Pixel Code jatimnow.com

Monitoring Dua SPPG, Ini Kata Satgas MBG Probolinggo

Pemerintahan 6 jam yang lalu
Satgas MBG Kabupaten Probolinggo melakukan kunjungan ke SPPG di wilayah Kecamatan Dringu. (Foto: Ide Farid/jatimnow.com)
Satgas MBG Kabupaten Probolinggo melakukan kunjungan ke SPPG di wilayah Kecamatan Dringu. (Foto: Ide Farid/jatimnow.com)

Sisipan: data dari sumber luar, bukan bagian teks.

(* ===== verification/Updaters.v ===== *)
(** * The updater tasks and end-to-end synchronisation

    The failure budget of the polling tasks of [discovery.rs], and the
    composition agent, updater, scheduler: the snapshot the scheduler keeps of
    an agent follows the agent's own registry. *)

From S2P Require Import Prelude RustString SortedVec Manifest Messages Config Agent Cache.
From S2P Require Import CacheFacts Scheduling SchedHandlers.
Open Scope N_scope.

(** ** The failure budget *)

(** The counter both tasks keep: reset by a success, incremented by a failure,
    exhausted above five. *)
Fixpoint budget (fails : N) (outcomes : list bool) : option N :=
  match outcomes with
  | [] => Some fails
  | ok :: outcomes =>
      let fails := if ok then 0 else fails + 1 in
      if 5 <? fails then None else budget fails outcomes
  end.

Definition six_failures (outcomes : list bool) : Prop :=
  ∃ pre post, outcomes = pre ++ replicate 6 false ++ post.

Lemma six_failures_cons_true l : six_failures (true :: l) ↔ six_failures l.
Proof.
  split.
  - intros ([|x pre] & post & Heq); [done|]. cbn in Heq. simplify_eq. by exists pre, post.
  - intros (pre & post & ->). by exists (true :: pre), post.
Qed.
Lemma step_create_inv `{IterOrder} fate fresh now ex msg c :
  cluster_inv c → ex = true ∨ (∀ a, acknowledges (fate a) = true) → revisions_left (cluster_create fate fresh now ex msg c).1 →
  cluster_inv (cluster_create fate fresh now ex msg c).1.
Proof.
  intros Hinv Hack. destruct (Hinv) as [Hs Hcap _ _ _]. unfold cluster_create.
  pose proof (create_dispatched fate fresh now ex msg _ (nodes c) Hs (proj1 Hcap) Hack) as Hd.
  set (asked := ask_agent _ _ _ _) in *.
  pose proof (scheduler_create_vm_inv to_bytes from_bytes now asked ex msg _ Hs) as Hs'.
  pose proof (capacity_create to_bytes from_bytes now asked ex msg _ Hs Hcap) as Hcap'.
  pose proof (λ ag a, create_keeps now asked ex msg _ ag a Hs) as Hk. cbv zeta in Hk.
  destruct (scheduler_create_vm _ _ _ _ _ _ _) as [[s' reply] effects]. cbn in *. intros Hr.
  apply deliver_all_inv; [|done|done]. apply sched_change_inv; [done|done|done|].
  intros a ag cached _ Hc. destruct (Hk ag a) as [Hca Hkp]. by rewrite <-Hca.
Qed.

(** ** Reconciliation *)

Lemma expiry_keeps `{IterOrder} cleanup_now s v a e :
  sched_inv s → unexpired cleanup_now (has_discovered (vm_data_cache s) v) e →
  placement_of (vm_placements s) v a = Some e →
  placement_of (vm_placements (after_expiry cleanup_now s)) v a = Some e.
Proof.
  intros Hinv Hu He. unfold after_expiry.
  pose proof (lookup_cleanup_placements cleanup_now (vm_placements s) (vm_data_cache s) v) as Hl.
  destruct (cleanup_unresolved_vm_cache _ _ _) as [p d]. cbn in *. unfold placement_of in *.
  rewrite Hl. destruct (vm_placements s !! v) as [l|] eqn:Hv; [|done]. cbn in *.
  rewrite find_placement_filter by (eapply pw_agents, (inv_placements _ Hinv), Hv).
  rewrite He. cbn. by rewrite decide_True.
Qed.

jatimnow.com - Satuan Tugas (Satgas) Percepatan Penyelenggaraan Program Makan Bergizi Gratis (MBG) Kabupaten Probolinggo melakukan monitoring dan evaluasi (monev) di dua Satuan Pelayanan Pemenuhan Gizi (SPPG) di Kecamatan Dringu. Langkah ini dilakukan guna memastikan efektivitas pelayanan serta mendorong perbaikan tata kelola di lapangan.

Kegiatan dipimpin langsung oleh Wakil Ketua Satgas Percepatan MBG Kabupaten Probolinggo yang juga Asisten Perekonomian dan Pembangunan Sekda, M. Sjaiful Efendi.

Dalam monitoring ini, tim menyambangi SPPG Kalisalam dan SPPG Tamansari, serta berdialog dengan pengelola dan penerima manfaat.

M. Sjaiful Efendi menilai, secara umum pelaksanaan program di dua lokasi tersebut sudah berjalan cukup baik. Namun, pihaknya memberikan catatan khusus terkait aspek teknis yang harus segera dibenahi.

"Pelaksanaan sudah cukup baik, tetapi ada catatan terkait tata kelola teknis. Salah satunya mengenai Instalasi Pengolahan Air Limbah (IPAL) yang harus segera diperbaiki dan ditingkatkan kualitasnya ke depan," ujarnya, Jumat (19/6/2026).

Senada dengan hal tersebut, Kepala Dinkes Kabupaten Probolinggo, dr. Hariawan Dwi Tamtomo, memberikan apresiasi terhadap SPPG Tamansari yang dinilai telah berjalan efektif dengan respon positif dari pihak sekolah.

"Di SPPG Tamansari, kami mendapatkan masukan positif dari guru-guru SDN Tamansari 1. Pengelolaannya sudah berjalan dengan baik," ungkap Hariawan.

Sementara itu, untuk SPPG Kalisalam, Hariawan mengakui masih terdapat sejumlah kekurangan mengingat status operasionalnya yang masih baru. Pihaknya telah memberikan rekomendasi teknis yang wajib ditindaklanjuti oleh pengelola.

Sebagai langkah tindak lanjut, tim Satgas MBG akan kembali melakukan pemantauan dalam satu hingga dua minggu ke depan. Hal ini dilakukan untuk memastikan bahwa seluruh rekomendasi telah dijalankan demi mengoptimalkan kualitas pelayanan kepada masyarakat.

"Kami akan cek kembali progresnya dalam satu sampai dua minggu ke depan. Harapannya, seluruh catatan dapat segera diperbaiki agar program ini memberikan manfaat yang maksimal," pungkasnya.